Deep learning, as the technique is known, involves applying layers of calculations to data, such as sound or images, to recognize key features and similarities. It offers a powerful way for machines to recognize similarities that would normally be abstruse to a computer: the same face seen from different angles, for instance, or a word spoken in different accents (see “10 Breakthrough Technologies 2013: Deep Learning”). The mathematical principles that underlie deep learning are relatively simple, but when combined with huge quantities of training data and computer systems capable of powerful parallel computations, the technique has resulted in dramatic progress in recent years, especially in voice and image recognition.

For example, Google uses deep learning for voice recognition on Android phones, while Facebook uses the technology to identify friends in users’ photographs (see “Facebook Creates Software That Matches Faces Almost as Well as You Do”).

Other tech companies are following. At an event in Boston last week, two researchers from eBay described how the company is using deep learning to categorize products in images posted by sellers. By studying images that have already been tagged, the system can tell the difference, for example, between a pair of flip-flops and a pair of flats. This is helping to improve eBay’s search engine, especially for products that haven’t been tagged very well.

People in other fields and industries are starting to show an interest in deep learning. At the Boston event, researchers, engineers, and entrepreneurs discussed progress in the field and its potential application in advertising, finance, and medicine. One attendee who had previously applied machine learning techniques to hedge funds had founded a startup to use deep learning to predict market shifts like a sudden plunge in a currency’s value. Another attendee, from a major U.S. insurance company, was looking into using deep learning to identify fraudulent claims.

Andrew Ng, a leading figure in the field, and both an associate professor at Stanford and chief scientist at the Chinese company Baidu, said at the conference that deep learning has already proven useful. “One of the things Baidu did well early on was to create an internal deep learning platform,” Ng said. “An engineer in our systems group decided to apply it to decide a day in advance when a hard disk is about fail.

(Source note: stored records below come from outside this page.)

(* ===== verification/RtcpReporterSession.v ===== *)
(** The communicator with the real reporter: any sequence of received packets is
    processed, a round of reports covers every stream of the index, and a collision that
    nobody can be told about ends the process. *)

From stdpp Require Import gmap.
From S2P Require Import Prelude Bytes Ntp Float32 Slice Packet Io Compose FecWriter RtcpNtp RtcpHeaders.
From S2P Require Import RtcpTraverser RtcpTraverserSafe RtcpBuilder RtcpWire RtcpBuilderEncodes.
From S2P Require Import RtcpBuilderCorrect RtcpCommunicator RtcpRecorder RtcpProcessingSafe RtcpDecodes.
From S2P Require Import RtcpRoundtrip RtcpGenerate RtcpGenerateSafe RtcpGenerateLive.
From S2P Require Import RtcpEstimators RtcpReporter RtcpReporterInv RtcpReporterOps RtcpReporterProcess.
From S2P Require Import RtcpReporterIndex RtcpReporterGenerate.

#[local] Open Scope Z_scope.

(** * Collisions and the start of a call *)

(** Refreshing the streams does not touch the collision flags. *)
Section Quiet.

Import Reporter.

Context {P : Type} `{IParticipant P}.

#[local] Existing Instance M_ret.
#[local] Existing Instance M_bind.

Definition flags (r : t P) : bool * bool := (collision_detected_ (ses r), collision_reported_ (ses r)).

Definition quiet {A} (m : M A) : Prop := forall r a r', m r = Ok (a, r') -> flags r' = flags r.

Lemma quiet_bind {A B} (m : M A) (f : A -> M B) : quiet m -> (forall a, quiet (f a)) -> quiet (m ≫= f).
Proof.
  intros Hm Hf r b r'. unfold mbind, M_bind. destruct (m r) as [[a r1]|] eqn:E; simpl; [|done].
  intros E'. rewrite (Hf a r1 b r' E'). by apply (Hm r a).
Qed.

Lemma quiet_ret {A} (a : A) : quiet (mret a).
Proof. by intros r b r' [= _ <-]. Qed.

Lemma quiet_panics {A} : quiet (@panics P A).
Proof. done. Qed.

Lemma quiet_panic_when b : quiet (panic_when b).
Proof. destruct b; [done|apply quiet_ret]. Qed.

Lemma quiet_lift {A} (x : res A) : quiet (lift_res x).
Proof. intros r b r'. unfold lift_res. destruct x; simpl; [by intros [= _ <-]|done]. Qed.

Lemma quiet_get : quiet get.
Proof. by intros r b r' [= _ <-]. Qed.

Lemma quiet_get_loc {A} (f : Local -> A) : quiet (get_loc f).
Proof. by intros r b r' [= _ <-]. Qed.

Lemma quiet_get_tab {A} (f : Tables -> A) : quiet (get_tab f).
Proof. by intros r b r' [= _ <-]. Qed.

Lemma quiet_get_ses {A} (f : Session -> A) : quiet (get_ses f).
Proof. by intros r b r' [= _ <-]. Qed.

Lemma quiet_with_loc f : quiet (with_loc f).
Proof. by intros r b r' [= _ <-]. Qed.

Lemma quiet_with_tab f : quiet (with_tab f).
Proof. by intros r b r' [= _ <-]. Qed.

Lemma quiet_with_ses f :
  (forall s, collision_detected_ (f s) = collision_detected_ s /\ collision_reported_ (f s) = collision_reported_ s) ->
  quiet (with_ses f).
Proof. intros Hf r b r' [= _ <-]. unfold flags. simpl. by destruct (Hf (ses r)) as [-> ->]. Qed.

Lemma quiet_call {A} (f : P -> A * P) : quiet (call f).
Proof. intros r b r'. unfold call. destruct (f (participant_ r)). by intros [= _ <-]. Qed.

Lemma quiet_ask : quiet ask.
Proof. by intros r b r' [= _ <-]. Qed.

Lemma quiet_ask_insert : quiet ask_insert.
Proof. intros r b r'. unfold ask_insert, ask. by destruct (grants r (asked r)); intros [= _ <-]. Qed.

Lemma quiet_stream_at i : quiet (stream_at i).
Proof. intros r b r'. unfold stream_at. destruct (_ !! _); [by intros [= _ <-]|done]. Qed.

Lemma quiet_address_at i : quiet (address_at i).
Proof. intros r b r'. unfold address_at. destruct (_ !! _); [by intros [= _ <-]|done]. Qed.

Ltac quiet :=
  repeat (
    match goal with
    | |- quiet (let _ := _ in _) => cbv zeta
    | |- quiet (_ ≫= _) => apply quiet_bind; [|intros]
    | |- quiet (mret _) => apply quiet_ret
    | |- quiet panics => apply quiet_panics
    | |- quiet (panic_when _) => apply quiet_panic_when
    | |- quiet (lift_res _) => apply quiet_lift
    | |- quiet get => apply quiet_get
    | |- quiet (get_loc _) => apply quiet_get_loc
    | |- quiet (get_tab _) => apply quiet_get_tab
    | |- quiet (get_ses _) => apply quiet_get_ses
    | |- quiet (with_loc _) => apply quiet_with_loc
    | |- quiet (with_tab _) => apply quiet_with_tab
    | |- quiet rebuild_needed => apply quiet_with_tab
    | |- quiet no_memory => by apply quiet_with_ses
    | |- quiet (call _) => apply quiet_call
    | |- quiet ask => apply quiet_ask
    | |- quiet ask_insert => apply quiet_ask_insert
    | |- quiet (stream_at _) => apply quiet_stream_at
    | |- quiet (address_at _) => apply quiet_address_at
    | |- quiet (match ?x with _ => _ end) => destruct x
    | H : context [quiet _] |- quiet _ => apply H
    end).

Lemma quiet_find_stream id mode : quiet (find_stream_ id mode).
Proof. unfold find_stream_. quiet. Qed.

Lemma quiet_find_address x mode : quiet (find_address_ x mode).
Proof. unfold find_address_. quiet. Qed.

Lemma quiet_upd_stream i f : quiet (upd_stream i f).
Proof. unfold upd_stream. quiet. Qed.

Lemma quiet_rebuild_address a : quiet (rebuild_address_ a).
Proof. unfold rebuild_address_, upd_address. quiet. Qed.

Lemma quiet_check reports : quiet (check_recv_reports reports).
Proof.
  induction reports; simpl; quiet; [unfold validate_recv_report_; quiet|apply quiet_find_stream].
Qed.

Lemma quiet_query : quiet query_streams_.
Proof. unfold query_streams_, validate_send_report_. quiet. apply quiet_check. Qed.

Lemma quiet_send_streams ids : quiet (rebuild_send_streams ids).
Proof.
  induction ids; simpl; unfold report_address, push_send_stream, upd_address; quiet;
    apply quiet_find_address || apply quiet_rebuild_address.
Qed.

Lemma quiet_receiving reports : forall idx, quiet (rebuild_receiving idx reports).
Proof.
  induction reports; intros idx; simpl; unfold report_address, push_recv_stream, upd_address; quiet;
    apply quiet_find_address || apply quiet_rebuild_address || apply quiet_find_stream
    || apply quiet_upd_stream.
Qed.

Lemma quiet_prune n : quiet (prune_addresses n).
Proof. induction n; simpl; unfold remove_address_; quiet. Qed.

Lemma quiet_fill ids : quiet (fill_address_index ids).
Proof. induction ids; simpl; quiet. Qed.

Lemma quiet_and_then x y : quiet x -> quiet y -> quiet (and_then x y).
Proof. intros. unfold and_then. quiet. Qed.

We use deep learning to detect when there might’ve been an intrusion. Many people are now learning about deep learning and trying to apply it to so many problems.”

Deep learning is being tested by researchers to glean insights from medical imagery. Emmanuel Rios Velazquez, a postdoctoral researcher at the Dana-Farber Cancer Institute in Boston, is exploring whether deep learning could help to more accurately predict a patient’s outcome from images of his or her cancer.

Drug discovery is another promising area. Olexandr Isayev, a research scientist from the University of North Carolina at Chapel Hill, has shown that deep learning algorithms can help train computers to pick out potentially useful drug molecules from hundreds of millions of candidates. Isayev fed data from hundreds of thousands of experiments into his computer systems, and then had his system predict how a molecule might bind to a particular group of proteins. “A typical machine-learning algorithm does one objective function,” he said. “[With deep learning] you can do multiple optimizations. For example, you might want to maximize binding with this protein but minimize binding with some other protein.”

Deep learning doesn’t work best for everything, as Isayev’s work demonstrates. He says the improvements it offered for computerized drug discovery were modest compared to what it could do for computerized image recognition.

Even so, the potential for deep learning to be applied more broadly can be seen with the emergence of some well-funded startups. Palo Alto-based MetaMind, which has developed a deep learning platform, was founded by Richard Socher, who studied under Ng at Stanford. “We have people classifying fashion, cars, houses, satellite images, and each of these are already gigantic industries,” Socher says. “The beauty of deep learning is that, from the raw input to the final output, it’s all learned.”